Exercise directions: Please write out exactly the lines of the data below from the line holding "Definition SEMI_JOIN_KEY_THRESHOLD : N" through the line holding "mkNode op None None None children.", and leave out the rest.

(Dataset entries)
◇ ◇ ◇

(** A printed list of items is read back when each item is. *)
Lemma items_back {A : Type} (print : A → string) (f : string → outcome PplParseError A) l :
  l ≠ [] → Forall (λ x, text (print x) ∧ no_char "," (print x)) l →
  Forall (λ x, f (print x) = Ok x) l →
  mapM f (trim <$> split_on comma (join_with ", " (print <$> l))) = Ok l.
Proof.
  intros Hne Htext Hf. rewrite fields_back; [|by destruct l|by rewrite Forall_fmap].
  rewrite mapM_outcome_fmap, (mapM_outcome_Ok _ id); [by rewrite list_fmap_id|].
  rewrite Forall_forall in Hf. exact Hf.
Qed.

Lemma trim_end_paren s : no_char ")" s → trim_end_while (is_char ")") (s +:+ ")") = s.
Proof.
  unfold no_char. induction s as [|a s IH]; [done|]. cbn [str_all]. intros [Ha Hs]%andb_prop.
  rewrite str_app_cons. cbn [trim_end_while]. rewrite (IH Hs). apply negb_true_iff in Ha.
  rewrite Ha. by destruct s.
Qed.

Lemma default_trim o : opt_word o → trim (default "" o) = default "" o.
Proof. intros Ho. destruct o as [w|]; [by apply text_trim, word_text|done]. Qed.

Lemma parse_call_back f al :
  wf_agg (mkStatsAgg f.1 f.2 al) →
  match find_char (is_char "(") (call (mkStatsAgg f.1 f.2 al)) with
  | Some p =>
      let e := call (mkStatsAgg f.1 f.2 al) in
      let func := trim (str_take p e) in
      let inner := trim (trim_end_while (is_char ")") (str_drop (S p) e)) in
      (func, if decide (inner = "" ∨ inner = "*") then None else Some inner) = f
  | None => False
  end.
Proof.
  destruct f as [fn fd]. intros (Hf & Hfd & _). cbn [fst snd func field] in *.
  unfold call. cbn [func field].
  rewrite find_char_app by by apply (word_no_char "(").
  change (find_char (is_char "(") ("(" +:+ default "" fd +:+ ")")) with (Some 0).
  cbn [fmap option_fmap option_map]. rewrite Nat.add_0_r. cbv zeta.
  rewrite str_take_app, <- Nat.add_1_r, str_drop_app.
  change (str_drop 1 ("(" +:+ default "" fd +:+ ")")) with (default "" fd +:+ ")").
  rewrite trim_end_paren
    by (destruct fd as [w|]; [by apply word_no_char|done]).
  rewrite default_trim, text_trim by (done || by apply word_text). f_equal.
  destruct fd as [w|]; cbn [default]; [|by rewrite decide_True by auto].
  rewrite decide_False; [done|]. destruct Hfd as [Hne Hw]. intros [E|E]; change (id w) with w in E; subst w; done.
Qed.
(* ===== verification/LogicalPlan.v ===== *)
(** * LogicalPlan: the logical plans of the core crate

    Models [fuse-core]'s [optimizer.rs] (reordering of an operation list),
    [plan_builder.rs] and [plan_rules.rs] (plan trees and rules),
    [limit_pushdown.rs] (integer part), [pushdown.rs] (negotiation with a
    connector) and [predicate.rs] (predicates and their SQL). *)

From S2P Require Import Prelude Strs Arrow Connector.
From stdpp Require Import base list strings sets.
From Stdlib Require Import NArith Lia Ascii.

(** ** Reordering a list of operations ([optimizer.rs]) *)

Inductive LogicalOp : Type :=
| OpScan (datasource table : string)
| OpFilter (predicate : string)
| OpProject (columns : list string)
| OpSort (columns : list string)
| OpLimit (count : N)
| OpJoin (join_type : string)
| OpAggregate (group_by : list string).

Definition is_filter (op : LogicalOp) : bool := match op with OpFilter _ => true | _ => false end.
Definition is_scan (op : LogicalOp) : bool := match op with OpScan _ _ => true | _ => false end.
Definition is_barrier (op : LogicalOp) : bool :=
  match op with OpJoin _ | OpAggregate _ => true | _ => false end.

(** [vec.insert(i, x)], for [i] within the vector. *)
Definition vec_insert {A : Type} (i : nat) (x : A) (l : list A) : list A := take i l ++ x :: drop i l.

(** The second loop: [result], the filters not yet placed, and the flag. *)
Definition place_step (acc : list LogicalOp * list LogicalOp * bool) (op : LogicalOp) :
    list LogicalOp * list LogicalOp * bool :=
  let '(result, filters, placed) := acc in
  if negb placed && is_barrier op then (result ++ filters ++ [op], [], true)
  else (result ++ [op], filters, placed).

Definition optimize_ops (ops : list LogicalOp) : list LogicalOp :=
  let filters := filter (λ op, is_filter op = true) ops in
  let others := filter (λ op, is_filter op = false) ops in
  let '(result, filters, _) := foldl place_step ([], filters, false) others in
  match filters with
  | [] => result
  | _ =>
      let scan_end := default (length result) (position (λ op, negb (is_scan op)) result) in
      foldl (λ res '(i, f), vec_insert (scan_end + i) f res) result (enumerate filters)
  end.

◇ ◇ ◇

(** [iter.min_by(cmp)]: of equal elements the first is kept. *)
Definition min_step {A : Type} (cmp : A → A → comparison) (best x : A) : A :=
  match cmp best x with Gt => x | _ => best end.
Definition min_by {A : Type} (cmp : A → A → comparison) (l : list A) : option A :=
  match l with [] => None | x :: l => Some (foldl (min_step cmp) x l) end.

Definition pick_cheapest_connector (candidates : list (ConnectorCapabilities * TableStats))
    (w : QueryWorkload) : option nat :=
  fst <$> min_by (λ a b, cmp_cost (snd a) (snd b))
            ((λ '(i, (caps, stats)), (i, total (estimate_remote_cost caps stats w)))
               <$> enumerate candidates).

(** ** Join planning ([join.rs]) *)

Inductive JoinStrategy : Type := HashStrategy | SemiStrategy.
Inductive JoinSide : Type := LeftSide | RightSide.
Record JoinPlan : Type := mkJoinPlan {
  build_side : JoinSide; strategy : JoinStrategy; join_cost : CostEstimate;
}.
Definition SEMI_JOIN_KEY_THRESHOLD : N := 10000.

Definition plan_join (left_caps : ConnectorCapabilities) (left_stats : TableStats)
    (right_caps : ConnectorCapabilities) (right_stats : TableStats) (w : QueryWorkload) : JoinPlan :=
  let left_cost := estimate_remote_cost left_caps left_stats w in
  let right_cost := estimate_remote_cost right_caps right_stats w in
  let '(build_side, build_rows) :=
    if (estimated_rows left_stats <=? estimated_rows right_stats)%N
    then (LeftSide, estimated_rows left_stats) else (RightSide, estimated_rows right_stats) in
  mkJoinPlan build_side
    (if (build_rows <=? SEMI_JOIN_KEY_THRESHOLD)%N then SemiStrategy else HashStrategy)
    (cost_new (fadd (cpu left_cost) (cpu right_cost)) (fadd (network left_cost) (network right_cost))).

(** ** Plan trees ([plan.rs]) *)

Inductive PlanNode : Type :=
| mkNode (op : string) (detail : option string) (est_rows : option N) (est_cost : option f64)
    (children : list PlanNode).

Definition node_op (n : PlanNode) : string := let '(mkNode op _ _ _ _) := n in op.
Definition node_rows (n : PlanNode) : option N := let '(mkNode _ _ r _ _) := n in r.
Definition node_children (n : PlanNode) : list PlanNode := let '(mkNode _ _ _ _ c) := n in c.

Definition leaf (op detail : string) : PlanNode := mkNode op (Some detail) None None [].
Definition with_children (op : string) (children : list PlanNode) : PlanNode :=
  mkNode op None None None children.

◇ ◇ ◇

Result for this task:
Definition SEMI_JOIN_KEY_THRESHOLD : N := 10000.

Definition plan_join (left_caps : ConnectorCapabilities) (left_stats : TableStats)
    (right_caps : ConnectorCapabilities) (right_stats : TableStats) (w : QueryWorkload) : JoinPlan :=
  let left_cost := estimate_remote_cost left_caps left_stats w in
  let right_cost := estimate_remote_cost right_caps right_stats w in
  let '(build_side, build_rows) :=
    if (estimated_rows left_stats <=? estimated_rows right_stats)%N
    then (LeftSide, estimated_rows left_stats) else (RightSide, estimated_rows right_stats) in
  mkJoinPlan build_side
    (if (build_rows <=? SEMI_JOIN_KEY_THRESHOLD)%N then SemiStrategy else HashStrategy)
    (cost_new (fadd (cpu left_cost) (cpu right_cost)) (fadd (network left_cost) (network right_cost))).

(** ** Plan trees ([plan.rs]) *)

Inductive PlanNode : Type :=
| mkNode (op : string) (detail : option string) (est_rows : option N) (est_cost : option f64)
    (children : list PlanNode).

Definition node_op (n : PlanNode) : string := let '(mkNode op _ _ _ _) := n in op.
Definition node_rows (n : PlanNode) : option N := let '(mkNode _ _ r _ _) := n in r.
Definition node_children (n : PlanNode) : list PlanNode := let '(mkNode _ _ _ _ c) := n in c.

Definition leaf (op detail : string) : PlanNode := mkNode op (Some detail) None None [].
Definition with_children (op : string) (children : list PlanNode) : PlanNode :=
  mkNode op None None None children.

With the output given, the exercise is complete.